» Exercise requirements
Retype all of the entries exactly as they appear.

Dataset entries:
------------------------------
(** ** Properties *)

(** Probes never overlap and never get stuck, as long as a watchdog
    fires within [late] of its time and so before the stuck check looks: at
    most one run is open, the in-progress flag says exactly whether one is,
    a call made meanwhile is skipped and the flag is never taken from a live
    run; each run that ended stored its events exactly once; and an open run
    can always be ended by its watchdog, which puts the flag down. *)
Theorem probes_never_overlap {Msg Ctx Replies Event} `{Protocol Msg Ctx Replies Event} windowMs late ls (s : State) :
  0 <= windowMs -> 0 <= late -> windowMs + PROBE_WATCHDOG_GRACE_MS + late < PROBE_STUCK_MS ->
  runs (step windowMs late) start ls s ->
  (forall i j r q, runs_ s !! i = Some r -> runs_ s !! j = Some q -> settled r = false -> settled q = false -> i = j) /\
  (probeInProgress (module s) = true <-> exists i r, runs_ s !! i = Some r /\ settled r = false) /\
  (forall su, probeInProgress (module s) = true -> runProbe s su = (s, Skipped)) /\
  NoDup (map fst (persisted s)) /\
  (forall i r, runs_ s !! i = Some r -> (settled r = true <-> i ∈ map fst (persisted s))) /\
  (forall i r, runs_ s !! i = Some r -> settled r = false ->
     exists ms s', runs (step windowMs late) s [LTick ms; LWatchdog i] s' /\ probeInProgress (module s') = false).
Proof.
  intros Hw Hl Hst Hr. pose proof (probe_reachable_inv windowMs late Hw Hl Hst ls s Hr) as Hi.
  split_and!.
  - intros i j r q Hri Hrj Hs1 Hs2. destruct (i_last _ _ s Hi i r Hri Hs1) as [? _].
    destruct (i_last _ _ s Hi j q Hrj Hs2) as [? _]. lia.
  - apply Hi.
  - intros su Hf. unfold runProbe. by rewrite (in_progress_flag windowMs late Hst s Hi), Hf.
  - apply Hi.
  - intros i r Hri. destruct (i_persisted _ _ s Hi) as [Hp _]. rewrite Hp. split; [eauto|].
    intros (q & Hq & Hqs). by simplify_eq.
  - intros i r Hri Hs. destruct (i_last _ _ s Hi i r Hri Hs) as (Hlast & _ & Hb).
    set (d := Z.max 0 (watchdogAt windowMs r - now s)).
    assert (forallb (timers_allow windowMs late (now s + d)) (runs_ s) = true) as Hall.
    { apply forallb_forall. intros q [j Hj]%list_elem_of_In%list_elem_of_lookup. unfold timers_allow.
      destruct (settled q) eqn:Hq; [done|]. destruct (i_last _ _ s Hi j q Hj Hq) as (? & _ & _).
      assert (i = j) as -> by lia. simplify_eq. cbn [orb]. apply Z.leb_le. unfold d. lia. }
    exists d. eexists. split.
    + econstructor; [unfold step; cbn [exec]; rewrite Hall; destruct (Z.leb_spec 0 d); [reflexivity|unfold d in *; lia]|].
      econstructor; [|constructor]. unfold step. cbn [exec runs_ now]. rewrite Hri, Hs.
      destruct (Z.leb_spec (watchdogAt windowMs r) (now s + d)); [reflexivity|unfold d in *; lia].
    + unfold onWatchdog, finish. rewrite Hs. done.
Qed.

(** A protocol for the example: a reply is a server's name. *)
#[local] Instance echo : Protocol string unit (list string) string := {|
  probe_xid := fun seq i => seq * 65536 + i;
  on_reply := fun _ _ seen name => seen ++ [name];
  no_replies := [];
  rogue_events := fun _ seen => seen |}.

Fixpoint exec_all {Msg Ctx Replies Event} `{Protocol Msg Ctx Replies Event} (windowMs late : Z)
    (s : State) (ls : list label) : option State :=
  match ls with
  | [] => Some s
  | l :: ls' => match exec windowMs late s l with Some s' => exec_all windowMs late s' ls' | None => None end
  end.

Lemma probe_exec_all_runs {Msg Ctx Replies Event} `{Protocol Msg Ctx Replies Event} windowMs late ls (s s' : State) :
  exec_all windowMs late s ls = Some s' -> runs (step windowMs late) s ls s'.
Proof.
  revert s. induction ls as [|l ls IH]; intros s He; cbn [exec_all] in He; [injection He as <-; constructor|].
  destruct (exec windowMs late s l) as [s1|] eqn:E1; [|done]. econstructor; [exact E1|apply IH; exact He].
Qed.

Definition echo_labels : list (@label string unit) :=
  [LProbe (Interfaces tt ["eth0"] None); LTick 10; LBound 0; LMessage 0 "rogue"; LTick 4000; LWindow 0;
   LProbe (Interfaces tt ["eth0"] None)].

Lemma probes_never_overlap_witness : exists s : State,
  exec_all 4000 1000 start echo_labels = Some s /\ persisted s = [(0%nat, ["rogue"])] /\
  NoDup (map fst (persisted s)).
Proof.
  eexists. split; [vm_compute; reflexivity|]. split; [reflexivity|].
  eapply (probes_never_overlap 4000 1000 echo_labels).
  - lia.
  - lia.
  - vm_compute. reflexivity.
  - apply probe_exec_all_runs. vm_compute. reflexivity.
Defined.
------------------------------
» Expected output
(** ** Properties *)

(** Probes never overlap and never get stuck, as long as a watchdog
    fires within [late] of its time and so before the stuck check looks: at
    most one run is open, the in-progress flag says exactly whether one is,
    a call made meanwhile is skipped and the flag is never taken from a live
    run; each run that ended stored its events exactly once; and an open run
    can always be ended by its watchdog, which puts the flag down. *)
Theorem probes_never_overlap {Msg Ctx Replies Event} `{Protocol Msg Ctx Replies Event} windowMs late ls (s : State) :
  0 <= windowMs -> 0 <= late -> windowMs + PROBE_WATCHDOG_GRACE_MS + late < PROBE_STUCK_MS ->
  runs (step windowMs late) start ls s ->
  (forall i j r q, runs_ s !! i = Some r -> runs_ s !! j = Some q -> settled r = false -> settled q = false -> i = j) /\
  (probeInProgress (module s) = true <-> exists i r, runs_ s !! i = Some r /\ settled r = false) /\
  (forall su, probeInProgress (module s) = true -> runProbe s su = (s, Skipped)) /\
  NoDup (map fst (persisted s)) /\
  (forall i r, runs_ s !! i = Some r -> (settled r = true <-> i ∈ map fst (persisted s))) /\
  (forall i r, runs_ s !! i = Some r -> settled r = false ->
     exists ms s', runs (step windowMs late) s [LTick ms; LWatchdog i] s' /\ probeInProgress (module s') = false).
Proof.
  intros Hw Hl Hst Hr. pose proof (probe_reachable_inv windowMs late Hw Hl Hst ls s Hr) as Hi.
  split_and!.
  - intros i j r q Hri Hrj Hs1 Hs2. destruct (i_last _ _ s Hi i r Hri Hs1) as [? _].
    destruct (i_last _ _ s Hi j q Hrj Hs2) as [? _]. lia.
  - apply Hi.
  - intros su Hf. unfold runProbe. by rewrite (in_progress_flag windowMs late Hst s Hi), Hf.
  - apply Hi.
  - intros i r Hri. destruct (i_persisted _ _ s Hi) as [Hp _]. rewrite Hp. split; [eauto|].
    intros (q & Hq & Hqs). by simplify_eq.
  - intros i r Hri Hs. destruct (i_last _ _ s Hi i r Hri Hs) as (Hlast & _ & Hb).
    set (d := Z.max 0 (watchdogAt windowMs r - now s)).
    assert (forallb (timers_allow windowMs late (now s + d)) (runs_ s) = true) as Hall.
    { apply forallb_forall. intros q [j Hj]%list_elem_of_In%list_elem_of_lookup. unfold timers_allow.
      destruct (settled q) eqn:Hq; [done|]. destruct (i_last _ _ s Hi j q Hj Hq) as (? & _ & _).
      assert (i = j) as -> by lia. simplify_eq. cbn [orb]. apply Z.leb_le. unfold d. lia. }
    exists d. eexists. split.
    + econstructor; [unfold step; cbn [exec]; rewrite Hall; destruct (Z.leb_spec 0 d); [reflexivity|unfold d in *; lia]|].
      econstructor; [|constructor]. unfold step. cbn [exec runs_ now]. rewrite Hri, Hs.
      destruct (Z.leb_spec (watchdogAt windowMs r) (now s + d)); [reflexivity|unfold d in *; lia].
    + unfold onWatchdog, finish. rewrite Hs. done.
Qed.

(** A protocol for the example: a reply is a server's name. *)
#[local] Instance echo : Protocol string unit (list string) string := {|
  probe_xid := fun seq i => seq * 65536 + i;
  on_reply := fun _ _ seen name => seen ++ [name];
  no_replies := [];
  rogue_events := fun _ seen => seen |}.

Fixpoint exec_all {Msg Ctx Replies Event} `{Protocol Msg Ctx Replies Event} (windowMs late : Z)
    (s : State) (ls : list label) : option State :=
  match ls with
  | [] => Some s
  | l :: ls' => match exec windowMs late s l with Some s' => exec_all windowMs late s' ls' | None => None end
  end.

Lemma probe_exec_all_runs {Msg Ctx Replies Event} `{Protocol Msg Ctx Replies Event} windowMs late ls (s s' : State) :
  exec_all windowMs late s ls = Some s' -> runs (step windowMs late) s ls s'.
Proof.
  revert s. induction ls as [|l ls IH]; intros s He; cbn [exec_all] in He; [injection He as <-; constructor|].
  destruct (exec windowMs late s l) as [s1|] eqn:E1; [|done]. econstructor; [exact E1|apply IH; exact He].
Qed.

Definition echo_labels : list (@label string unit) :=
  [LProbe (Interfaces tt ["eth0"] None); LTick 10; LBound 0; LMessage 0 "rogue"; LTick 4000; LWindow 0;
   LProbe (Interfaces tt ["eth0"] None)].

Lemma probes_never_overlap_witness : exists s : State,
  exec_all 4000 1000 start echo_labels = Some s /\ persisted s = [(0%nat, ["rogue"])] /\
  NoDup (map fst (persisted s)).
Proof.
  eexists. split; [vm_compute; reflexivity|]. split; [reflexivity|].
  eapply (probes_never_overlap 4000 1000 echo_labels).
  - lia.
  - lia.
  - vm_compute. reflexivity.
  - apply probe_exec_all_runs. vm_compute. reflexivity.
Defined.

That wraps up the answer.